Vino el hambre y vendió todos sus utensilios, hasta su sombrero y anillo episcopal y la mula y el carro del Obispo para dar de comer a los hambrientos. Enfermo, presentó su renuncia como Obispo y al ser ésta aceptada exclamó: «Bendito sea Dios que me ha quitado una montaña de mis hombros».
Dios lo probó con enfermedades. Fue perdiendo la vista y el oído. «Soy medio sordo y medio ciego – decía – pero si Dios quiere que lo sea más y más, lo acepto con gusto».
La delicia de nuestro Santo era pasar las horas junto al Santísimo Sacramento. A veces se acercaba al Sagrario, tocaba a la puertecilla y decía: «¿Jesús, me oyes?»
Durante su convalecencia le encantaba que le leyeran Vidas de Santos. Un hermano tras otro pasaban a leerle por horas y horas. Preguntaba con frecuencia: ¿Ya rezamos el Rosario? Perdonadme, pero es que del Rosario depende mi salvación. «Traedme, a Jesucristo», decía, pidiendo la Sagrada Comunión.
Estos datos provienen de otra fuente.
(* ===== verification/Event.v ===== *)
(** * Per-task event queues (src/kernel/event.c)

    A circular buffer of 64 events per task; pushing into a full buffer drops
    the oldest event.  Each operation holds [event_lock]. *)

From stdpp Require Import base numbers list gmap.
From Stdlib Require Import ZArith Lia.
From S2P Require Import Prelude Sched.

#[local] Open Scope Z_scope.

Module Event.

Definition MAX_TASKS : Z := Sched.MAX_TASKS.
Definition EVENT_QUEUE_SIZE : Z := 64.

Record kyuzen_event_t := mk_event {
  type : Z; param1 : Z; param2 : Z; param3 : Z; win_id : Z;
}.
Definition no_event : kyuzen_event_t := mk_event 0 0 0 0 0.

(** One task's queue: its 64 slots and the two indices. *)
Record queue := mk_queue { slots : gmap Z kyuzen_event_t; eq_head : Z; eq_tail : Z }.
Definition queue0 : queue := mk_queue ∅ 0 0.

Abbreviation events := (gmap Z queue).

Definition queue_of (e : events) (t : Z) : queue := default queue0 (e !! t).
Definition slot_of (q : queue) (i : Z) : kyuzen_event_t := default no_event (q.(slots) !! i).

Definition push_event_to (e : events) (task_id ty p1 p2 p3 win : Z) : events :=
  if (task_id <? 0) || (MAX_TASKS <=? task_id) then e
  else
    let q := queue_of e task_id in
    let next_head := u32 (q.(eq_head) + 1) mod EVENT_QUEUE_SIZE in
    let tail := if next_head =? q.(eq_tail) then u32 (q.(eq_tail) + 1) mod EVENT_QUEUE_SIZE
                else q.(eq_tail) in
    <[task_id := mk_queue (<[q.(eq_head) := mk_event ty p1 p2 p3 win]> q.(slots)) next_head tail]> e.

Definition pop_event (e : events) (task_id : Z) : events * option kyuzen_event_t :=
  if (task_id <? 0) || (MAX_TASKS <=? task_id) then (e, None)
  else
    let q := queue_of e task_id in
    if q.(eq_head) =? q.(eq_tail) then (e, None)
    else (<[task_id := mk_queue q.(slots) q.(eq_head) (u32 (q.(eq_tail) + 1) mod EVENT_QUEUE_SIZE)]> e,
          Some (slot_of q q.(eq_tail))).

Definition flush_event_queue (e : events) (task_id : Z) : events :=
  if (task_id <? 0) || (MAX_TASKS <=? task_id) then e
  else <[task_id := mk_queue (queue_of e task_id).(slots) 0 0]> e.

(** ** Abstract queue *)

(** At most 63 events, the oldest first; a push into a full queue drops it. *)
Definition spec_push (l : list kyuzen_event_t) (x : kyuzen_event_t) : list kyuzen_event_t :=
  (if (63 <=? length l)%nat then tail l else l) ++ [x].

Definition qlen (q : queue) : Z := (q.(eq_head) - q.(eq_tail)) mod EVENT_QUEUE_SIZE.

(** The queued events, oldest first. *)
Definition contents (q : queue) : list kyuzen_event_t :=
  map (fun i => slot_of q ((q.(eq_tail) + i) mod EVENT_QUEUE_SIZE)) (zrange 0 (qlen q)).

Definition queue_ok (q : queue) : Prop := 0 <= q.(eq_head) < 64 /\ 0 <= q.(eq_tail) < 64.
Definition events_ok (e : events) : Prop := forall t, queue_ok (queue_of e t).

Lemma queue_of_insert e t q t' : queue_of (<[t := q]> e) t' = if t' =? t then q else queue_of e t'.
Proof.
  unfold queue_of. destruct (Z.eqb_spec t' t) as [->|]; [by rewrite lookup_insert_eq|].
  by rewrite lookup_insert_ne.
Qed.

Lemma index_step i : 0 <= i < 64 -> u32 (i + 1) mod EVENT_QUEUE_SIZE = (i + 1) mod 64.
Proof. intros Hi. unfold EVENT_QUEUE_SIZE. by rewrite wrap_small by lia. Qed.

Lemma qlen_range q : 0 <= qlen q < 64.
Proof. unfold qlen, EVENT_QUEUE_SIZE. divlia. Qed.

Lemma contents_length q : Z.of_nat (length (contents q)) = qlen q.
Proof.
  unfold contents. rewrite length_map. pose proof (length_zrange 0 (qlen q)) as E.
  pose proof (qlen_range q). lia.
Qed.

Lemma contents_lookup q (k : nat) :
  contents q !! k =
  if Z.of_nat k <? qlen q then Some (slot_of q ((q.(eq_tail) + Z.of_nat k) mod 64)) else None.
Proof.
  unfold contents, EVENT_QUEUE_SIZE. rewrite zrange_seqZ.
  rewrite (list_lookup_fmap (A := Z)). destruct (Z.ltb_spec (Z.of_nat k) (qlen q)).
  - rewrite lookup_seqZ_lt by lia. done.
  - rewrite lookup_seqZ_ge by lia. done.
Qed.

Definition pushed (q : queue) (x : kyuzen_event_t) : queue :=
  let next_head := (q.(eq_head) + 1) mod 64 in
  mk_queue (<[q.(eq_head) := x]> q.(slots)) next_head
    (if next_head =? q.(eq_tail) then (q.(eq_tail) + 1) mod 64 else q.(eq_tail)).

Lemma slot_pushed q x i : slot_of (pushed q x) i = if i =? q.(eq_head) then x else slot_of q i.
Proof.
  unfold slot_of, pushed. simpl. destruct (Z.eqb_spec i q.(eq_head)) as [->|].
  - by rewrite lookup_insert_eq.
  - by rewrite lookup_insert_ne.
Qed.

Lemma pushed_contents q x : queue_ok q -> contents (pushed q x) = spec_push (contents q) x.
Proof.
  intros [Hh Ht]. apply list_eq. intros k. pose proof (contents_length q) as Hl.
  pose proof (qlen_range q) as Hq. rewrite contents_lookup, slot_pushed. unfold spec_push.
  destruct (Nat.leb_spec 63 (length (contents q))) as [Hfull|Hroom].
  - assert ((q.(eq_head) + 1) mod 64 = q.(eq_tail)) as En by (unfold qlen, EVENT_QUEUE_SIZE in *; divlia).
    assert (qlen (pushed q x) = 63 /\ (pushed q x).(eq_tail) = (q.(eq_tail) + 1) mod 64) as [-> ->].
    { unfold qlen, pushed, EVENT_QUEUE_SIZE. cbn [eq_head eq_tail]. rewrite En, Z.eqb_refl. divlia. }
    assert (length (tail (contents q)) = 62%nat) as Htl by (destruct (contents q); simpl in *; lia).
    destruct (decide (k < 62)%nat) as [Hk|Hk].
    + rewrite lookup_app_l by lia. rewrite lookup_tail, contents_lookup.
      destruct (Z.ltb_spec (Z.of_nat k) 63); [|lia].
      destruct (Z.ltb_spec (Z.of_nat (S k)) (qlen q)); [|lia].
      assert (((q.(eq_tail) + 1) mod 64 + Z.of_nat k) mod 64 = (q.(eq_tail) + Z.of_nat (S k)) mod 64)
        as -> by divlia.
      destruct (Z.eqb_spec ((q.(eq_tail) + Z.of_nat (S k)) mod 64) q.(eq_head)); [|done].
      exfalso. divlia.
    + rewrite lookup_app_r, Htl by lia. destruct (decide (k = 62%nat)) as [->|].
      * change (Z.of_nat 62) with 62. change (62 <? 63) with true.
        destruct (Z.eqb_spec (((q.(eq_tail) + 1) mod 64 + 62) mod 64) q.(eq_head)); [done|].
        exfalso. divlia.
      * destruct (Z.ltb_spec (Z.of_nat k) 63); [lia|].
        symmetry. apply lookup_ge_None_2. simpl. lia.
  - assert ((q.(eq_head) + 1) mod 64 <> q.(eq_tail)) as En by (unfold qlen, EVENT_QUEUE_SIZE in *; divlia).
    assert (qlen (pushed q x) = qlen q + 1 /\ (pushed q x).(eq_tail) = q.(eq_tail)) as [-> ->].
    { unfold qlen, pushed, EVENT_QUEUE_SIZE in *. cbn [eq_head eq_tail].
      destruct (Z.eqb_spec ((q.(eq_head) + 1) mod 64) q.(eq_tail)); [done|]. divlia. }
    destruct (decide (Z.of_nat k < qlen q)) as [Hk|Hk].
    + rewrite lookup_app_l by lia. rewrite contents_lookup.
      destruct (Z.ltb_spec (Z.of_nat k) (qlen q + 1)); [|lia].
      destruct (Z.ltb_spec (Z.of_nat k) (qlen q)); [|lia].
      destruct (Z.eqb_spec ((q.(eq_tail) + Z.of_nat k) mod 64) q.(eq_head)); [|done].
      exfalso. unfold qlen, EVENT_QUEUE_SIZE in *. divlia.
    + rewrite lookup_app_r by lia. destruct (Z.ltb_spec (Z.of_nat k) (qlen q + 1)).
      * replace (k - length (contents q))%nat with 0%nat by lia. simpl.
        destruct (Z.eqb_spec ((q.(eq_tail) + Z.of_nat k) mod 64) q.(eq_head)); [done|].
        exfalso. unfold qlen, EVENT_QUEUE_SIZE in *. divlia.
      * symmetry. apply lookup_ge_None_2. simpl. lia.
Qed.

Lemma popped_contents q : queue_ok q -> q.(eq_head) <> q.(eq_tail) ->
  contents q = slot_of q q.(eq_tail) ::
    contents (mk_queue q.(slots) q.(eq_head) ((q.(eq_tail) + 1) mod 64)).
Proof.
  intros [Hh Ht] Hne. apply list_eq. intros [|k]; cbn [lookup list_lookup].
  - change (contents q !! 0%nat = Some (slot_of q (eq_tail q))).
    rewrite contents_lookup. unfold qlen, EVENT_QUEUE_SIZE. change (Z.of_nat 0) with 0.
    destruct (Z.ltb_spec 0 ((q.(eq_head) - q.(eq_tail)) mod 64)); [|exfalso; divlia].
    rewrite Z.add_0_r, Z.mod_small by lia. done.
  - change (contents q !! S k = contents (mk_queue (slots q) (eq_head q) ((eq_tail q + 1) mod 64)) !! k).
    rewrite !contents_lookup. unfold qlen, EVENT_QUEUE_SIZE. cbn [eq_head eq_tail].
    assert ((q.(eq_head) - (q.(eq_tail) + 1) mod 64) mod 64 = (q.(eq_head) - q.(eq_tail)) mod 64 - 1)
      as -> by divlia.
    assert (((q.(eq_tail) + 1) mod 64 + Z.of_nat k) mod 64 = (q.(eq_tail) + Z.of_nat (S k)) mod 64)
      as -> by divlia.
    set (n := (q.(eq_head) - q.(eq_tail)) mod 64).
    destruct (Z.ltb_spec (Z.of_nat (S k)) n), (Z.ltb_spec (Z.of_nat k) (n - 1)); done || lia.
Qed.

Definition valid_task (t : Z) : Prop := 0 <= t < MAX_TASKS.

Lemma task_guard t : valid_task t -> (t <? 0) || (MAX_TASKS <=? t) = false.
Proof. intros [? ?]. destruct (Z.ltb_spec t 0), (Z.leb_spec MAX_TASKS t); done || lia. Qed.

Lemma push_queue e t x : valid_task t -> events_ok e ->
  push_event_to e t x.(type) x.(param1) x.(param2) x.(param3) x.(win_id)
  = <[t := pushed (queue_of e t) x]> e.
Proof.
  intros Ht He. unfold push_event_to. rewrite task_guard by done. destruct (He t) as [Hh Hl].
  rewrite !index_step by done. by destruct x.
Qed.

(** C13. Each task's circular buffer implements a bounded FIFO of 63 events that
    drops its oldest event when full: pushing appends, popping returns the
    oldest event or nothing when empty, flushing empties; the indices stay in
    range and no other task's queue changes. *)
Theorem event_queue_refines e t x :
  events_ok e -> valid_task t ->
  let pushed_e := push_event_to e t x.(type) x.(param1) x.(param2) x.(param3) x.(win_id) in
  let popped := pop_event e t in
  let flushed := flush_event_queue e t in
  (events_ok pushed_e /\ contents (queue_of pushed_e t) = spec_push (contents (queue_of e t)) x) /\
  (events_ok popped.1 /\
   match contents (queue_of e t) with
   | [] => popped = (e, None)
   | y :: l => popped.2 = Some y /\ contents (queue_of popped.1 t) = l
   end) /\
  (events_ok flushed /\ contents (queue_of flushed t) = []) /\
  (forall u, u <> t -> queue_of pushed_e u = queue_of e u /\
     queue_of popped.1 u = queue_of e u /\ queue_of flushed u = queue_of e u).
Proof.
  intros He Ht. cbn zeta. rewrite push_queue by done. destruct (He t) as [Hh Hl].
  unfold pop_event, flush_event_queue. rewrite task_guard by done.
  assert (forall q, queue_ok q -> events_ok (<[t := q]> e)) as Hins.
  { intros q Hq u. rewrite queue_of_insert. by destruct (u =? t). }
  split; [|split; [|split]].
  - split; [apply Hins|rewrite queue_of_insert, Z.eqb_refl; by apply pushed_contents].
    unfold queue_ok, pushed. cbn [eq_head eq_tail]. split; [divlia|]. destruct (_ =? _); divlia.
  - destruct (Z.eqb_spec (queue_of e t).(eq_head) (queue_of e t).(eq_tail)) as [E|E].
    + split; [done|]. assert (contents (queue_of e t) = []) as ->; [|done].
      apply nil_length_inv. pose proof (contents_length (queue_of e t)) as Hc.
      unfold qlen in Hc. rewrite E, Z.sub_diag in Hc. change (0 mod EVENT_QUEUE_SIZE) with 0 in Hc. lia.
    + rewrite index_step by done. split; [apply Hins; split; simpl; divlia|].
      rewrite popped_contents by (done || by split). cbn [fst snd].
      by rewrite queue_of_insert, Z.eqb_refl.
  - split; [apply Hins; by split; simpl|]. rewrite queue_of_insert, Z.eqb_refl. done.
  - intros u Hu. rewrite !queue_of_insert. destruct (Z.eqb_spec u t); [done|].
    destruct (_ =? _); cbn [fst]; rewrite ?queue_of_insert; destruct (Z.eqb_spec u t); done.
Qed.

Definition demo_events : events := push_event_to ∅ 3 1 97 0 0 2.

Lemma event_queue_refines_witness :
  contents (queue_of (push_event_to demo_events 3 2 5 6 0 2) 3) =
  [mk_event 1 97 0 0 2; mk_event 2 5 6 0 2].
Proof.
  assert (events_ok demo_events) as He.
  { intros t. unfold demo_events, push_event_to. simpl. rewrite queue_of_insert. by destruct (t =? 3). }
  exact (proj2 (proj1 (event_queue_refines demo_events 3 (mk_event 2 5 6 0 2) He ltac:(done)))).
Defined.
End Event.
San Alfonso entregó el alma a Dios Todopoderoso el 1 de Agosto de 1787, a mediodía, con el rezo del Ángelus; alcanzó los 90 años de vida terrenal. Sería Beatificado el 15 de Septiembre de 1815 por Pío VII. El Papa Gregorio XVI lo canonizó en 1839 y el Papa Pío IX lo declaró Doctor de la Iglesia en 1875.